__Data for the task__.
(** Nobody waits for another lock inside a [p->lock]. *)
Lemma p_holder_helps s k i : inv s → plk s k = Some i → can_help s.
Proof.
  intros H Hl. apply p_holder in Hl as [Hi Hl]; [| apply H].
  exists i. unfold act, act_sleep, act_scheduler, act_wakeup, act_kill, useful.
  destruct (pc s i) eqn:E; try done; eexists; split_and!; try done; naive_solver.
Qed.

(** Inside [lk->lk] only a [p->lock] is waited for. *)
Lemma lk_holder_helps s i : inv s → lkh s = Some i → can_help s.
Proof.
  intros H Hl. apply lk_holder in Hl as [Hi Hl]; [| apply H].
  destruct (act i s) as [s' |] eqn:Ea.
  - exists i, s'. unfold useful. destruct (pc s i); try done; split_and!; naive_solver.
  - revert Ea. unfold act, act_acquiresleep, act_sleep, act_wakeup, act_releasesleep, lock_p.
    destruct (pc s i) eqn:E; try done.
    + destruct (plk s i) eqn:Ep; [| done]. eauto using p_holder_helps.
    + destruct (k <? NPROC), (k =? i); try done.
      destruct (plk s k) eqn:Ep; [| done]. eauto using p_holder_helps.
Qed.

(** With [lk->lk] free, the holder of the sleep lock is on its way. *)
Lemma holder_helps s : inv s → lkh s = None → locked s = true → can_help s.
Proof.
  intros H El Ht. destruct (has_holder s (inv_lock s H) Ht) as (i & Hi & Hh).
  assert (in_lk (pc s i) ≠ true) as Hn by (rewrite <-(proj1 (inv_lk s H) i Hi); congruence).
  exists i. unfold act, act_releasesleep, lock_lk, useful. rewrite El.
  destruct (pc s i) eqn:E; try done; eexists; split_and!; try done; naive_solver.
Qed.

Lemma waker_inside p i : will_wake p i = true → in_lk p = true.
Proof. by destruct p. Qed.

Lemma somebody_helps s i : inv s → inproc i → pc s i ≠ Idle → can_help s.
Proof.
  intros H Hi Hn. destruct (lkh s) as [h |] eqn:El; [eauto using lk_holder_helps |].
  destruct (locked s) eqn:Et; [eauto using holder_helps |].
  assert (∀ j, inproc j → in_lk (pc s j) ≠ true) as Hout.
  { intros j Hj. rewrite <-(proj1 (inv_lk s H) j Hj). congruence. }
  pose proof (Hout i Hi) as Hout_i.
  destruct (in_p (pc s i) i i) eqn:Ep; [eauto using p_holder_helps, holds_slot |].
  destruct (act i s) as [s' |] eqn:Ea.
  - exists i, s'. split_and!; [done | | done]. split; [done |]. intros Ez.
    destruct (decide (st s i = RUNNABLE)) as [| Hr]; [done |].
    destruct (inv_wake s H i Hi) as [? | (j & Hj & Hw)]; [by rewrite Ez | done | congruence |].
    by destruct (Hout j Hj); apply waker_inside in Hw.
  - revert Ea. unfold act, act_acquiresleep, act_sleep, act_scheduler, act_wakeup,
      act_releasesleep, act_kill, lock_lk, lock_p. rewrite El.
    destruct (pc s i) eqn:E; try done; simpl in *.
    + destruct (plk s i) eqn:Eq; [| done]. eauto using p_holder_helps.
    + destruct (plk s k) eqn:Eq; [| done]. eauto using p_holder_helps.
Qed.

(** Steps of the calls under way. *)
Definition run (s s' : sys) : Prop := ∃ i, inproc i ∧ act i s = Some s'.

Lemma completes s :
  inv s → ∃ s', rtc run s s' ∧ inv s' ∧ ∀ i, inproc i → pc s' i = Idle.
Proof.
  remember (total s) as n eqn:En. revert s En.
  induction (lt_wf n) as [n _ IH]. intros s -> H.
  destruct (decide (Forall (λ i, pc s i = Idle) (seqZ 0 NPROC))) as [Hq | Hq].
  - exists s. split_and!; [done | done |]. intros i Hi.
    apply (proj1 (Forall_forall _ _) Hq), elem_of_seqZ. unfold inproc in Hi. lia.
  - apply not_Forall_Exists in Hq; [| apply _].
    apply Exists_exists in Hq as (i & Hi%elem_of_seqZ & Hn).
    destruct (somebody_helps s i H) as (j & s1 & Hj & Hu & Ha); [unfold inproc; lia | done |].
    destruct (IH (total s1) (act_lt j s s1 H Hj Hu Ha) s1 eq_refl (act_inv j s s1 H Hj Ha))
      as (s' & Hs & Hi' & Hq). exists s'. split_and!; [| done | done].
    eapply rtc_l; [| done]. by exists j.
Qed.

(** ** The properties *)

(** C8: A sleep lock excludes: however the processes interleave, and whoever
    is killed while asleep, two of them are never between [acquiresleep] and
    [releasesleep] at once; the one that is finds [lk->locked] set and its own
    pid in [lk->pid], which is what [holdingsleep] tests, and nobody else
    finds theirs there. *)
Theorem sleeplock_excludes s i :
  reachable s → inproc i → pc s i = Crit →
  locked s = true ∧ owner s = Some i ∧ ∀ j, inproc j → pc s j = Crit → j = i.
Proof.
  intros Hr Hi E. apply protocol_inv in Hr as [_ _ _ _ Hl _]. split_and!.
  - apply (has_locked s Hl i); by rewrite ?E.
  - apply (has_pid s Hl i); by rewrite ?E.
  - intros j Hj Ej. apply (has_unique s Hl); rewrite ?E, ?Ej; done.
Qed.

(** C6: No wakeup is lost.  A process that [sleep] has taken off the CPU and
    that is not RUNNABLE is SLEEPING on the lock's channel, and some other
    process either has the sleep lock, so that its [releasesleep] is still to
    come, or is inside [wakeup] and has not passed the sleeper's slot.  And
    when [sleep] calls [sched], the process holds its own [p->lock], no other
    and not [lk->lk], and its state is not RUNNING: what [sched] checks. *)
Theorem no_lost_wakeup s i :
  reachable s → inproc i →
  (off (pc s i) = true → st s i ≠ RUNNABLE →
     st s i = SLEEPING ∧ ch s i = true ∧
     ∃ j, inproc j ∧ j ≠ i ∧ (has (pc s j) = true ∨ will_wake (pc s j) i = true)) ∧
  (pc s i = SSched →
     plk s i = Some i ∧ lkh s ≠ Some i ∧ st s i = SLEEPING ∧
     ∀ k, plk s k = Some i → k = i).
Proof.
  intros Hr Hi. apply protocol_inv in Hr as [_ Hlk Hp Hs Hl Hw].
  destruct (Hs i Hi) as (_ & H2 & H3 & H4). split.
  - intros Ho Hn. assert (∀ p, has p = true ∨ will_wake p i = true → off p = false) as Hd.
    { intros []; naive_solver. }
    split_and!; [naive_solver | rewrite H4; by destruct (pc s i) |].
    assert (committed (pc s i) = true) as Hc by (by destruct (pc s i)).
    assert (∃ j, inproc j ∧ (has (pc s j) = true ∨ will_wake (pc s j) i = true)) as (j & Hj & Hjw).
    { destruct (Hw i Hi Hc Hn) as [Ht | (j & ? & ?)]; [| eauto].
      destruct (has_holder s Hl Ht) as (j & ? & ?). eauto. }
    exists j. split_and!; [done | | done]. intros ->. apply Hd in Hjw. congruence.
  - intros E. split_and!; [| | auto |].
    + apply Hp; [done |]. rewrite E. apply Z.eqb_refl.
    + intros [_ Hn]%lk_holder; [| done]. by rewrite E in Hn.
    + intros k [_ Hk]%p_holder; [| done]. rewrite E in Hk. by apply Z.eqb_eq.
Qed.

(** C7: The protocol neither deadlocks nor strands a sleeper: from every state
    it can reach, the calls under way can all be run to their end, without a
    new call by anybody; then no process is asleep, every state is RUNNING and
    the sleep lock and all the spin locks are free. *)
Theorem sleep_completes s :
  reachable s →
  ∃ s', rtc run s s' ∧
    (∀ i, inproc i → pc s' i = Idle ∧ st s' i = RUNNING ∧ ch s' i = false) ∧
    locked s' = false ∧ lkh s' = None ∧ ∀ k, plk s' k = None.
Proof.
  intros Hr. destruct (completes s (protocol_inv s Hr)) as (s' & Hs & [_ Hlk Hp Hsl Hl _] & Hq).
  exists s'. split_and!; [done | | | |].
  - intros i Hi. pose proof (Hq i Hi) as E. destruct (Hsl i Hi) as (H1 & _ & _ & H4).
    rewrite E in *. auto.
  - destruct (locked s') eqn:E; [| done].
    destruct (has_holder s' Hl E) as (i & Hi & Hh). by rewrite Hq in Hh.
  - destruct (lkh s') as [h |] eqn:E; [| done].
    apply lk_holder in E as [Hh E]; [| done]. by rewrite Hq in E.
  - intros k. destruct (plk s' k) as [h |] eqn:E; [| done].
    apply p_holder in E as [Hh E]; [| done]. by rewrite Hq in E.
Qed.

(** ** Runs *)

#[export] Instance inproc_dec i : Decision (inproc i).
Proof. unfold inproc. apply _. Defined.

Inductive event := Act (i : Z) | CallAcquire (i : Z) | CallKill (i k : Z).

Definition fire (e : event) (s : sys) : option sys :=
  match e with
  | Act i => if decide (inproc i) then act i s else None
  | CallAcquire i =>
      if decide (inproc i ∧ pc s i = Idle) then Some (goto i AAcq s) else None
  | CallKill i k =>
      if decide (inproc i ∧ inproc k ∧ pc s i = Idle) then Some (goto i (KAcq k) s) else None
  end.

Definition after (es : list event) : sys :=
  fold_left (λ s e, default s (fire e s)) es sys0.

Lemma fire_step e s s' : fire e s = Some s' → step s s'.
Proof.
  destruct e; simpl; case_decide; try done.
  - by apply step_act.
  - intros [= <-]. apply step_acquiresleep; tauto.
  - intros [= <-]. apply step_kill; tauto.
Qed.

Lemma after_reachable es : reachable (after es).
Proof.
  unfold after. assert (reachable sys0) as H by constructor. revert H.
  generalize sys0. induction es as [| e es IH]; intros s Hs; simpl; [done |].
  apply IH. destruct (fire e s) as [s' |] eqn:E; [| done]. simpl.
  eapply rtc_r; [done |]. by eapply fire_step.
Qed.

(** Process 3 takes the lock; process 5 finds it taken and sleeps, is killed
    by 7, looks again and sleeps again. *)
Definition contended : list event :=
  [CallAcquire 3] ++ replicate 5 (Act 3) ++ [CallAcquire 5] ++ replicate 8 (Act 5) ++
  [CallKill 7 5] ++ replicate 3 (Act 7) ++ replicate 12 (Act 5).

Lemma sleeplock_excludes_witness :
  pc (after contended) 3 = Crit ∧ owner (after contended) = Some 3.
Proof.
  split; [reflexivity |].
  apply (sleeplock_excludes (after contended) 3 (after_reachable contended));
    [by split | reflexivity].
Defined.

Lemma no_lost_wakeup_witness :
  pc (after contended) 5 = Zzz ∧ st (after contended) 5 = SLEEPING ∧
  ∃ j, inproc j ∧ j ≠ 5 ∧
    (has (pc (after contended) j) = true ∨ will_wake (pc (after contended) j) 5 = true).
Proof.
  split; [reflexivity |]. split; [reflexivity |].
  destruct (no_lost_wakeup (after contended) 5 (after_reachable contended)) as [H _];
    [by split |].
  destruct H as (_ & _ & H); [reflexivity | by vm_compute | exact H].
Defined.

Lemma sleep_completes_witness :
  pc (after contended) 5 = Zzz ∧
  ∃ s', rtc run (after contended) s' ∧ pc s' 5 = Idle.
Proof.
  split; [reflexivity |].
  destruct (sleep_completes (after contended) (after_reachable contended)) as (s' & Hs & H & _).
  exists s'. split; [exact Hs |]. apply H. by split.
Defined.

__Task statement__.
Quote the data above from the line containing "Lemma waker_inside p" to the line containing "- exists s.", inclusive, and stop.

__Problem solution__.
Lemma waker_inside p i : will_wake p i = true → in_lk p = true.
Proof. by destruct p. Qed.

Lemma somebody_helps s i : inv s → inproc i → pc s i ≠ Idle → can_help s.
Proof.
  intros H Hi Hn. destruct (lkh s) as [h |] eqn:El; [eauto using lk_holder_helps |].
  destruct (locked s) eqn:Et; [eauto using holder_helps |].
  assert (∀ j, inproc j → in_lk (pc s j) ≠ true) as Hout.
  { intros j Hj. rewrite <-(proj1 (inv_lk s H) j Hj). congruence. }
  pose proof (Hout i Hi) as Hout_i.
  destruct (in_p (pc s i) i i) eqn:Ep; [eauto using p_holder_helps, holds_slot |].
  destruct (act i s) as [s' |] eqn:Ea.
  - exists i, s'. split_and!; [done | | done]. split; [done |]. intros Ez.
    destruct (decide (st s i = RUNNABLE)) as [| Hr]; [done |].
    destruct (inv_wake s H i Hi) as [? | (j & Hj & Hw)]; [by rewrite Ez | done | congruence |].
    by destruct (Hout j Hj); apply waker_inside in Hw.
  - revert Ea. unfold act, act_acquiresleep, act_sleep, act_scheduler, act_wakeup,
      act_releasesleep, act_kill, lock_lk, lock_p. rewrite El.
    destruct (pc s i) eqn:E; try done; simpl in *.
    + destruct (plk s i) eqn:Eq; [| done]. eauto using p_holder_helps.
    + destruct (plk s k) eqn:Eq; [| done]. eauto using p_holder_helps.
Qed.

(** Steps of the calls under way. *)
Definition run (s s' : sys) : Prop := ∃ i, inproc i ∧ act i s = Some s'.

Lemma completes s :
  inv s → ∃ s', rtc run s s' ∧ inv s' ∧ ∀ i, inproc i → pc s' i = Idle.
Proof.
  remember (total s) as n eqn:En. revert s En.
  induction (lt_wf n) as [n _ IH]. intros s -> H.
  destruct (decide (Forall (λ i, pc s i = Idle) (seqZ 0 NPROC))) as [Hq | Hq].
  - exists s. split_and!; [done | done |]. intros i Hi.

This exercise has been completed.